▸ **What you should do**: Using the entries below, write out the line with "eapply (radm_free_tagset_spec true", the line with "destruct (k_queues c1", and every line in between, exactly as each is written.

▸ **The input**:
Lemma radmin_queues_spec c e l :
  adm_async c e -> rflag c 0 = (true, false) -> kinv (elem_objs e ++ l) c -> radm_up_or_failed true c l (radmin_queues opts c).
Proof.
  intros Ha Hf Hi. unfold radmin_queues.
  assert (Hneg : forall k, ptr_err k <> 0) by (intros k; pose proof (ptr_err_neg k); lia).
  change (nvme_rdma_alloc_tagset opts true c) with (let '(p, c) := k_new c in (ptr_err (k_calls c), p, c)).
  assert (Hsq : 0 <= k_sqsize c) by apply Hi.
  destruct (k_new_at _ _ Hi) as (w & [[-> Hi2]|(t & -> & Hi2)]).
  { set (c2 := c <| k_m := w |> <| k_admin_tagset := k_ptr None |>). right. apply (radm_failed_from true c c2); [done..|].
    eapply (radm_free_async_spec true _ _ e). split_and!; [done|done|by change (rflag c2) with (rflag c); rewrite Hf|]. by eapply kinv_ext. }
  set (c2 := c <| k_m := w |> <| k_admin_tagset := k_ptr (Some t) |>). apply (radm_up_or_failed_from true c c2); [done..|].
  assert (Hi3 : kinv (t :: elem_objs e ++ l) c2) by by eapply kinv_ext.
  destruct (k_new_at _ _ Hi3) as (w' & [[-> Hi4]|(f & -> & Hi4)]).
  { set (c3 := c2 <| k_m := w' |> <| k_fabrics_q := k_ptr None |>). right. apply (radm_failed_from true c2 c3); [done..|].
    eapply (radm_free_tagset_spec true _ _ e t); [done|]. split_and!; [done|done|by change (rflag c3) with (rflag c); rewrite Hf|].
    eapply kinv_perm; [by eapply kinv_ext|]. simpl. solve_Permutation. }
  set (c3 := c2 <| k_m := w' |> <| k_fabrics_q := k_ptr (Some f) |>). apply (radm_up_or_failed_from true c2 c3); [done..|].
  assert (Hi5 : kinv (f :: t :: elem_objs e ++ l) c3) by by eapply kinv_ext.
  destruct (k_new_at _ _ Hi5) as (w'' & [[-> Hi6]|(a & -> & Hi6)]).
  { set (c4 := c3 <| k_m := w'' |> <| k_admin_q := k_ptr None |>). right. apply (radm_failed_from true c3 c4); [done..|].
    eapply (radm_cleanup_fabrics_q_spec true _ _ e f t); [done|].
    split_and!; [done|done|by change (rflag c4) with (rflag c); rewrite Hf|].
    eapply kinv_perm; [by eapply kinv_ext|]. simpl. solve_Permutation. }
  set (c4 := c3 <| k_m := w'' |> <| k_admin_q := k_ptr (Some a) |>). apply (radm_up_or_failed_from true c3 c4); [done..|].
  eapply (radmin_start_spec true c4 a f t e); [done|set_solver|done|done|].
  eapply kinv_perm; [by eapply kinv_ext|]. simpl. solve_Permutation.
Qed.

Lemma rconfigure_admin_spec new c l :
  kinv l c -> rflag c 0 = (false, false) ->
  (new = false -> exists a f t, kadm_ptrs c = (Some a, Some f, Some t) /\ a ∈ l) ->  k_async c = None ->
  radm_up_or_failed new c l (nvme_rdma_configure_admin_queue opts new c).
Proof.
  intros Hi Hf Hnew Has. unfold nvme_rdma_configure_admin_queue.
  destruct (ralloc_tries opts _ aq_depth_nonneg R l c 0%nat Hi) as (ret & c1 & H & Ho & Hi1 & Hf1); [by apply (kinv_0 l)|done|].
  change (Z.of_nat 0) with 0 in H. rewrite H. cbn [mbind option_bind]. clear H. pose proof Ho as (Hs & _ & _). apply only_kept in Ho.
  destruct (rsame_parts _ _ Hs) as (E1 & E2 & E3 & E4 & _). apply (radm_up_or_failed_from new c c1); [done..|]. rewrite <- E3 in Hnew.
  rewrite Has in E4. clear Hi Hf Hs E1 E2 E3 Ho Has. assert (Hsq : 0 <= k_sqsize c1) by apply Hi1.
  destruct (Z.eqb_spec ret 0) as [->|Hr]; cbn [negb].
  2:{ right. exists ret, c1. split_and!; done. }
  destruct (k_queues c1 !! 0%nat) as [q|] eqn:Hq; [|unfold rflag in Hf1; by rewrite Hq in Hf1].
  pose proof (aget_of_nat (k_queues c1) 0) as Hg. change (Z.of_nat 0) with 0 in Hg. rewrite Hg, Hq. cbn [mbind option_bind].
  cbv zeta. set (c2 := c1 <| k_device := rq_device q |>).
  assert (Hi2 : kinv l c2) by by eapply kinv_ext.
  assert (Hd2 : dev_held c2). { exists q. split_and!; [done| |done]. unfold rflag in Hf1. rewrite Hq in Hf1. by injection Hf1. }
  destruct (held_guid _ _ Hi2 Hd2) as [g Hguid]. rewrite Hguid. cbn [mbind option_bind].
  set (c3 := c2 <| k_numa_node := _ |> <| k_max_fr_pages := _ |>).
  destruct (alloc_qe_ok (k_m c3) _ _ (ki_heap _ _ _ _ Hi2)) as (o & m & -> & Ho). cbn [mbind option_bind].
  destruct o as [e|].
  - destruct Ho as [Hw Hm]. set (c4 := c3 <| k_async := Some e |> <| k_m := m |>).
    assert (Hi4 : kinv (elem_objs e ++ l) c4).
    { eapply (kinv_ext _ (c2 <| k_m := m |>)); [|done..]. eapply kinv_heap_only; [done|]. eapply rheld_perm; [exact Hm|]. solve_Permutation. }
    apply (radm_up_or_failed_from new c1 c4); [done..|]. destruct new.
    + by apply (radmin_queues_spec c4 e).
    + destruct (Hnew eq_refl) as (a & f & t & Ht & Hin). by apply (radmin_start_spec false c4 a f t e).
  - right. set (c4 := c3 <| k_async := None |> <| k_m := m |>). apply (radm_failed_from new c1 c4); [done..|].
    apply radm_free_queue_spec; [done|done|by change (rflag c4) with (rflag c1); rewrite Hf1|].
    eapply (kinv_ext _ (c2 <| k_m := m |>)); [|done..]. by eapply kinv_heap_only.
Qed.

(** ** Tear-down *)

(** The command of asynchronous events, if there is one. *)
Definition async_objs (c : rctrl) : list Z := match k_async c with Some e => elem_objs e | None => [] end.
Definition async_ok (c : rctrl) : Prop := match k_async c with Some e => wf_elem e /\ dev_held c | None => True end.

▸ **Output below**:
    eapply (radm_free_tagset_spec true _ _ e t); [done|]. split_and!; [done|done|by change (rflag c3) with (rflag c); rewrite Hf|].
    eapply kinv_perm; [by eapply kinv_ext|]. simpl. solve_Permutation. }
  set (c3 := c2 <| k_m := w' |> <| k_fabrics_q := k_ptr (Some f) |>). apply (radm_up_or_failed_from true c2 c3); [done..|].
  assert (Hi5 : kinv (f :: t :: elem_objs e ++ l) c3) by by eapply kinv_ext.
  destruct (k_new_at _ _ Hi5) as (w'' & [[-> Hi6]|(a & -> & Hi6)]).
  { set (c4 := c3 <| k_m := w'' |> <| k_admin_q := k_ptr None |>). right. apply (radm_failed_from true c3 c4); [done..|].
    eapply (radm_cleanup_fabrics_q_spec true _ _ e f t); [done|].
    split_and!; [done|done|by change (rflag c4) with (rflag c); rewrite Hf|].
    eapply kinv_perm; [by eapply kinv_ext|]. simpl. solve_Permutation. }
  set (c4 := c3 <| k_m := w'' |> <| k_admin_q := k_ptr (Some a) |>). apply (radm_up_or_failed_from true c3 c4); [done..|].
  eapply (radmin_start_spec true c4 a f t e); [done|set_solver|done|done|].
  eapply kinv_perm; [by eapply kinv_ext|]. simpl. solve_Permutation.
Qed.

Lemma rconfigure_admin_spec new c l :
  kinv l c -> rflag c 0 = (false, false) ->
  (new = false -> exists a f t, kadm_ptrs c = (Some a, Some f, Some t) /\ a ∈ l) ->  k_async c = None ->
  radm_up_or_failed new c l (nvme_rdma_configure_admin_queue opts new c).
Proof.
  intros Hi Hf Hnew Has. unfold nvme_rdma_configure_admin_queue.
  destruct (ralloc_tries opts _ aq_depth_nonneg R l c 0%nat Hi) as (ret & c1 & H & Ho & Hi1 & Hf1); [by apply (kinv_0 l)|done|].
  change (Z.of_nat 0) with 0 in H. rewrite H. cbn [mbind option_bind]. clear H. pose proof Ho as (Hs & _ & _). apply only_kept in Ho.
  destruct (rsame_parts _ _ Hs) as (E1 & E2 & E3 & E4 & _). apply (radm_up_or_failed_from new c c1); [done..|]. rewrite <- E3 in Hnew.
  rewrite Has in E4. clear Hi Hf Hs E1 E2 E3 Ho Has. assert (Hsq : 0 <= k_sqsize c1) by apply Hi1.
  destruct (Z.eqb_spec ret 0) as [->|Hr]; cbn [negb].
  2:{ right. exists ret, c1. split_and!; done. }
  destruct (k_queues c1 !! 0%nat) as [q|] eqn:Hq; [|unfold rflag in Hf1; by rewrite Hq in Hf1].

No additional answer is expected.